Source data

——

(** What [CreateBooking] does to the booking table: nothing, or one row
    appended, for the requested room and interval, the interval in
    order and the availability query having counted no row. *)
Lemma CreateBooking_bookings env cid req w :
  let t' := bookings (snd (usecase.CreateBooking env cid req w)) in
  t' = bookings w ∨
  ∃ b, t' = bookings w ++ [b] ∧ b_MeetingRoomID b = MeetingRoomID req
       ∧ b_StartTime b = StartTime req ∧ b_EndTime b = EndTime req
       ∧ StartTime req < EndTime req
       ∧ (repository.Count
            (repository.conflicts (MeetingRoomID req) (StartTime req) (EndTime req))
            (bookings w) =? 0) = true.
Proof.
  unfold usecase.CreateBooking, usecase.CreateBooking_settle. unfold_calls.
  cbn beta iota zeta. proj.
  repeat (branch; proj; try (left; reflexivity)).
  all: right; eexists; split; [reflexivity|]; simpl; repeat split;
    [by apply valid_time_range | by apply negb_false_iff].
Qed.

(** What [CancelBooking] does to it: nothing, or the rows of the
    identifier set to cancelled. *)
Lemma CancelBooking_bookings env cid bid w :
  let t' := bookings (snd (usecase.CancelBooking env cid bid w)) in
  t' = bookings w ∨
  t' = repository.Update (λ row, Z.eqb (b_ID row) bid) (repository.set_b_Status "cancelled") (bookings w).
Proof.
  unfold usecase.CancelBooking. unfold_calls.
  cbn beta iota zeta. proj.
  repeat (branch; proj; try (left; reflexivity)); right; reflexivity.
Qed.

(** C1 (no double booking).  In every state the booking operations
    reach, called one after the other, no two distinct bookings of one
    room that are not cancelled have overlapping intervals. *)
Theorem no_double_booking_reachable (w : World) :
  reachable w → no_double_booking (bookings w).
Proof.
  induction 1 as [w Hw|env cid req w _ IH|env cid bid w _ IH].
  - rewrite Hw. intros i j b1 b2 _ H. by rewrite lookup_nil in H.
  - destruct (CreateBooking_bookings env cid req w)
      as [->|(b & -> & Hroom & Hs & He & _ & Hfree)]; [done|].
    apply no_double_booking_insert; [done|].
    rewrite Hroom, Hs, He. by apply Count_zero.
  - destruct (CancelBooking_bookings env cid bid w) as [->| ->]; [done|].
    by apply no_double_booking_cancel.
Qed.
(** * OneDrive_API.py: a shallow embedding of the OneDrive client

    The class [OneDrive] of [src/OneDrive_API.py] is embedded as a record of
    its member variables together with the history of everything the client
    did to the outside world (HTTP requests, clock readings, sleeps, local
    file accesses, thread starts).  The outside world answers through an
    environment [Env] whose oracles are functions of that history, so that a
    probe may fail twice and then succeed, the clock may advance, and so on.

    Every method is a computation in a state-and-exception monad: it takes
    the configuration (object, history) and returns a [result] and the new
    configuration.  A raised exception keeps the mutations made before it,
    exactly as in Python. *)

From Stdlib Require Import ZArith List String Ascii Bool Lia Permutation.
Import ListNotations.

Local Open Scope string_scope.
Local Open Scope list_scope.
Local Open Scope Z_scope.
Set Warnings "-register-all".

(** ** Strings, as Python uses them in this file *)

Notation "a +s b" := (String.append a b) (at level 60, right associativity).

Definition char_quote : ascii := "034"%char.
Definition char_backslash : ascii := "092"%char.
Definition char_slash : ascii := "/"%char.

Definition quote (s : string) : string :=
  String char_quote EmptyString +s s +s String char_quote EmptyString.

(** [str.lstrip(c)] and [str.rstrip(c)] for a one-character argument. *)
Fixpoint lstrip (c : ascii) (s : string) : string :=
  match s with
  | EmptyString => EmptyString
  | String a s' => if Ascii.eqb a c then lstrip c s' else s
  end.

Fixpoint rstrip (c : ascii) (s : string) : string :=
  match s with
  | EmptyString => EmptyString
  | String a s' =>
      let r := rstrip c s' in
      if (Ascii.eqb a c && String.eqb r EmptyString)%bool
      then EmptyString else String a r
  end.

(** [s.replace(a, b)] for one-character [a] and [b]. *)
Fixpoint replace (a b : ascii) (s : string) : string :=
  match s with
  | EmptyString => EmptyString
  | String x s' => String (if Ascii.eqb x a then b else x) (replace a b s')
  end.

(** [s.split(c)]: never the empty list. *)
Fixpoint split (c : ascii) (s : string) : list string :=
  match s with
  | EmptyString => [EmptyString]
  | String x s' =>
      if Ascii.eqb x c then EmptyString :: split c s'
      else match split c s' with
           | h :: t => String x h :: t
           | [] => [String x EmptyString]
           end
  end.
Lemma leak_report_lines_witness :
  leaks (fst (run_test Sample.fresh Sample.passing_leaky)) <> []
  /\ leak_report pretty (leaks (fst (run_test Sample.fresh Sample.passing_leaky)))
     = ["1 tests leaks:"; "    test_a.ATest.test_z:"; "        0"; "        1"].
Proof.
  assert (Hsome : leaks (fst (run_test Sample.fresh Sample.passing_leaky)) <> [])
    by discriminate.
  split; [exact Hsome|].
  destruct (leak_report_lines pretty (fst (run_test Sample.fresh Sample.passing_leaky)))
    as (_ & _ & Hlines).
  destruct (Hlines Hsome) as [Hhead Hlen].
  destruct (leak_report pretty (leaks (fst (run_test Sample.fresh Sample.passing_leaky))))
    as [|header body] eqn:Hreport; [discriminate Hhead|].
  rewrite <- Hreport. vm_compute. reflexivity.
Defined.

(** ** The forever loop *)

Lemma runtests_finder_factories `{Runtime} (args : Args) (finder : TestsFinder) :
  outcome (runtests_finder args) = Val finder ->
  outcome (find_available_tests (testsdir args)) = Val (_test_factories finder).
Proof.
  unfold runtests_finder, TestsFinder_init.
  destruct (select_patterns args) as [includes excludes].
  destruct (find_available_tests (testsdir args)) as [log [factories|e|]];
    simpl; try discriminate.
  intros Heq. injection Heq as <-. reflexivity.
Qed.

(** C8.  In forever mode, once the script has its finder, each iteration of
    the loop builds the suite anew from the discovered test factories, that
    is the test instances the loader makes from the factories
    [find_available_tests] has collected, narrowed by the patterns of the
    command line, and runs it.  As long as every run is successful the loop
    goes on: after any number of iterations the process is still running,
    having built and run the suite once per iteration.  The first
    unsuccessful run ends the process with exit status 1, and no suite is
    built or run after it. *)
Theorem forever_mode `{Runtime} (args : Args) (finder : TestsFinder) :
  forever args = true ->
  coverage_missing args = false ->
  os_path_isdir (os_path_abspath (testsdir args)) = true ->
  outcome (runtests_finder args) = Val finder ->
  let runner := if findleaks args then TestRunner else TextTestRunner in
  let suite := selected args finder in
  let round := [LoadTests suite;
                RunSuite runner (verbosity_of args) (failfast args) suite] in
  let result := fun i => unittest_run i runner (verbosity_of args) (failfast args) suite in
  outcome (find_available_tests (testsdir args)) = Val (_test_factories finder)
  /\ (forall fuel,
       (forall i, i < fuel -> wasSuccessful (result i) = true) ->
       outcome (runtests args fuel) = Running /\
       exit_status (outcome (runtests args fuel)) = None /\
       suite_steps (events (runtests args fuel)) = concat (replicate fuel round))
  /\ (forall j fuel,
       j < fuel ->
       (forall i, i < j -> wasSuccessful (result i) = true) ->
       wasSuccessful (result j) = false ->
       exit_status (outcome (runtests args fuel)) = Some 1%Z /\
       suite_steps (events (runtests args fuel)) = concat (replicate (S j) round)).
Proof.
  intros Hmode Hcov Hdir Hfinder runner suite round result.
  split; [apply runtests_finder_factories, Hfinder|].
  pose proof (finder_selects args finder Hfinder) as Hsel.
  destruct (forever_rounds args finder Hmode Hcov Hdir Hfinder) as [Hok Hfail].
  unfold nth_result, loop_result, iteration in Hok, Hfail.
  rewrite Hsel in Hok, Hfail.
  split; [exact Hok|exact Hfail].
Qed.

Lemma forever_mode_witness :
  (forever (Sample.with_forever Sample.args) = true
   /\ @coverage_missing Sample.third_run_fails (Sample.with_forever Sample.args) = false
   /\ @os_path_isdir Sample.third_run_fails
        (@os_path_abspath Sample.third_run_fails
           (testsdir (Sample.with_forever Sample.args))) = true
   /\ outcome (@runtests_finder Sample.third_run_fails (Sample.with_forever Sample.args))
      = Val (Sample.finder None (Some [])))
  /\ exit_status (outcome (@runtests Sample.third_run_fails
                            (Sample.with_forever Sample.args) 5)) = Some 1%Z
  /\ length (suite_steps (events (@runtests Sample.third_run_fails
                                    (Sample.with_forever Sample.args) 5))) = 6.
Proof.
  assert (Hfinder :
    outcome (@runtests_finder Sample.third_run_fails (Sample.with_forever Sample.args))
    = Val (Sample.finder None (Some []))).
  { vm_compute. reflexivity. }
  split; [split; [reflexivity|split; [reflexivity|split; [reflexivity|exact Hfinder]]]|].
  destruct (@forever_mode Sample.third_run_fails (Sample.with_forever Sample.args)
              (Sample.finder None (Some [])) eq_refl eq_refl eq_refl Hfinder)
    as (_ & _ & Hfail).
  destruct (Hfail 2 5) as [Hexit Hsteps].
  - apply Nat.ltb_lt. reflexivity.
  - intros [|[|i]] Hi; [reflexivity|reflexivity|].
    apply Nat.ltb_lt in Hi. discriminate Hi.
  - reflexivity.
  - split; [exact Hexit|]. rewrite Hsteps. reflexivity.
Defined.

——

Task to complete » Write down exactly the span of lines above from the one containing "(forever (Sample.with_forever Sample.args)" to the one containing "(events (@runtests Sample.third_run_fails", both ends included.

Expected answer »
  (forever (Sample.with_forever Sample.args) = true
   /\ @coverage_missing Sample.third_run_fails (Sample.with_forever Sample.args) = false
   /\ @os_path_isdir Sample.third_run_fails
        (@os_path_abspath Sample.third_run_fails
           (testsdir (Sample.with_forever Sample.args))) = true
   /\ outcome (@runtests_finder Sample.third_run_fails (Sample.with_forever Sample.args))
      = Val (Sample.finder None (Some [])))
  /\ exit_status (outcome (@runtests Sample.third_run_fails
                            (Sample.with_forever Sample.args) 5)) = Some 1%Z
  /\ length (suite_steps (events (@runtests Sample.third_run_fails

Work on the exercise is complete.